This page last changed on May 31, 2006 by tcarlson.

As of Mule 1.2 the Groovy component is no longer included in the distribution. Instead users should use the JSR-223 Scripting components.

Groovy Components

Groovy scripts can be invoked as Mule managed components by using org.mule.extras.groovy.GroovyComponent.

<mule-descriptor name="GroovyUMO"
    inboundEndpoint="jms://localhost/groovy.queue"
    implementation="org.mule.extras.groovy.GroovyComponent">
    <properties>
        <property name="script" value="test1.groovy"/>
        <property name="methodName" value="receive"/>
        <property name="autoReload" value="true"/>
        <property name="reloadInterval" value="60000"/>
    </properties>
</mule-descriptor>
Property Description
script The location of the groovy script to load. This can be on the local filesystem or classpath. If a classpath resource is set the autoReload property is set to false. If this property is not set it defaults to the name of the component with a .groovy extension i.e. GroovyUMO.groovy.
methodName the method to call on the component when an event is received for it. If this property is not set it is defaulted to onCall().
autoReload Determines if the script should be monitored and the component reloaded when it changes. This doesn't apply if the script is loaded from the classpath. the default value is true.
reloadInterval Determines the frequency in milliseconds the script is checked for changes. This property is ignored if autoReload is false. The default for this property is 60000.

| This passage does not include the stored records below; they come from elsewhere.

(** * mod_voice_detector: the per-session voice / word / silence state machine

    A shallow embedding of [src/mod_voice_detector/mod_voice_detector.c]:
    the media-bug callback [voice_detector_callback], the two recording
    operations it drives ([voice_detector_start_recording],
    [voice_detector_stop_recording]) and the session set-up performed by
    [voice_detector_app_function] / [voice_detector_apply_runtime_params].

    Conventions of the embedding.
    - A C [int] is a [Z] kept in the signed 32-bit range by [to_int]
      (two's-complement wrap-around written out at every arithmetic
      operation); [switch_time_t] is a signed 64-bit integer ([to_int64]).
      Integer division is C's truncating division ([Z.quot]); a zero divisor
      (and [INT_MIN / -1]) traps, which the model reports as [None].
    - The energy score is a single-precision float.  Its computation
      (lines 434-438) is embedded on its own, as [energy_score], over the
      Standard Library's specification of IEEE 754 arithmetic ([SpecFloat]),
      with [float] as binary32, [double] as binary64 and rounding to nearest,
      ties to even, at every operation.  The state machine reads two facts
      off the score: the outcome of
      [energy > runtime_params.energy_threshold] and the integer payload
      [(int)(energy * 1000)].  A frame of the callback model carries both
      ([above_threshold], [energy_level]).
    - Everything the callback gets from its surroundings is an explicit input
      ([env]): the clock values returned by [switch_micro_time_now], the file
      name synthesised for a recording, and the status returned by the host's
      record start / stop facility.
    - [voice_detector_api_call] performs an HTTP POST; the model records the
      call itself, with its arguments, as an [ApiCall] action.  A call of
      [voice_detector_start_recording] / [voice_detector_stop_recording] from
      the callback is recorded as a [Directive].
    - The parsers ([voice_detector_parse_runtime_params],
      [voice_detector_parse_config]), the builders of the recording file
      name and of the notification request, [voice_detector_session_cleanup]
      and [voice_detector_app_function] take what the host and the C library
      hand them as inputs: the tokens [switch_separate_string] cuts, the
      [param] elements of the configuration file, the answers of the curl
      transport and of [switch_core_media_bug_add].  A store through a null
      pointer traps, like a division by zero. *)

From Stdlib Require Import String Ascii ZArith NArith List Bool Lia.
From Stdlib Require Import SpecFloat Reals Lra Psatz.
From Stdlib Require DecimalString DecimalPos DecimalZ.
Import ListNotations.
Open Scope Z_scope.

(* ------------------------------------------------------------------ *)
(** ** Machine integers *)

Definition int_min : Z := -2147483648.
Definition int_max : Z := 2147483647.
Definition int64_min : Z := -9223372036854775808.
Definition int64_max : Z := 9223372036854775807.

(** Wrap-around to a signed 32-bit [int]. *)
Definition to_int (z : Z) : Z := (z + 2147483648) mod 4294967296 - 2147483648.

(** Wrap-around to a signed 64-bit [switch_time_t]. *)
Definition to_int64 (z : Z) : Z :=
  (z + 9223372036854775808) mod 18446744073709551616 - 9223372036854775808.
(** A struct that [NewAPNSPusher] returns has its queue and its message
    handler. *)
Lemma NewAPNSPusher_ready configFile certificatePath appName isProduction
    logger statsReporters db queueOrNil wg w a :
  NewAPNSPusher env configFile certificatePath appName isProduction
    logger statsReporters db queueOrNil wg w = Returned (Some a, None) ->
  exists q handler,
    Queue a = Some q /\
    MessageHandler a = Some handler /\
    NewKafkaConsumer env (Some (loaded env configFile)) logger = Ok q /\
    GracefulShutdownTimeout a =
      Viper.GetInt (ToLower env) "gracefulShutdownTimeout"
        (loaded env configFile) /\
    ConfigFile a = configFile /\
    CertificatePath a = certificatePath /\
    exists srs frs ths,
      NewAPNSMessageHandler env
        {| mh_configFile := configFile;
           mh_certificatePath := certificatePath;
           mh_appName := appName;
           mh_isProduction := isProduction;
           mh_logger := logger;
           mh_pendingMessagesWG := Queue_PendingMessagesWaitGroup q;
           mh_statsReporters := srs;
           mh_feedbackReporters := frs;
           mh_invalidTokenHandlers := ths;
           mh_pushQueue := first_queue queueOrNil |} = Ok handler.
Proof.
  intros Hnew.
  pose proof (NewAPNSPusher_cases env configFile certificatePath appName
                isProduction logger statsReporters db queueOrNil wg w)
    as Hcases.
  cbv zeta in Hcases.
  destruct Hcases
    as [(e & He & _) | (srs & frs & ths & q & handler &
                        _ & _ & _ & Hq & Hm & Ha)];
    rewrite Hnew in *; [discriminate|].
  injection Ha as Ha. subst a. simpl.
  exists q, handler. repeat split; try done. by exists srs, frs, ths.
Qed.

Groovy Configuration Builder

The GroovyConfigurationBuilder allows developers to create a mule instance from a groovy script. To load the manager from a script for code -

GroovyConfigurationBuilder builder = new GroovyConfigurationBuilder();
UMOManager manager = builder.configure("../conf/mule-config.groovy");

Or to start the server from the command line -

java -cp ... org.mule.MuleServer 
-builder org.mule.extras.groovy.config.GroovyConfigurationBuilder 
-config ../conf/mule-config.groovy

For more information about configuring a Mule instance from code or script see Configuring Mule Programmatically.

Groovy Transformers

Groovy support currently provides transformers to enable Mule users to transform events using groovy scripts.
Here is an example groovy script that provides methods for ptransforming comma separated strings to Lists and vice versa.

class StringListTransformer {
  toList(src) {
    return src.toString().tokenize(",");
  }
  
  toString(src) {
    result="";
    src.each { t | result+= "," + t };
    return result.substring(1);
  }
}

the configuration for the transformer would look like -

<transformer name="StringToList" className="org.mule.extras.groovy.GroovyTransformer" 
    returnClass="java.util.List">
    <properties>
        <property name="sourceType" value="java.lang.String"/>
        <property name="script" value="./groovy/StringListTransformer.groovy"/>
        <property name="methodName" value="toList"/>
    </properties>
</transformer>

The sourceType property tells the transformer only to accept source objects of type string. This property can be set multiple times to register different source types.

The methodName property specifies which method to call on the script. The default is 'transform'.

The script property specifies the location and name of the script. If this value is not set, it will default to the name of the the transformer with the groovy extension. So to simplify configuration you may want to have one groovy script per transform with a single method called transform.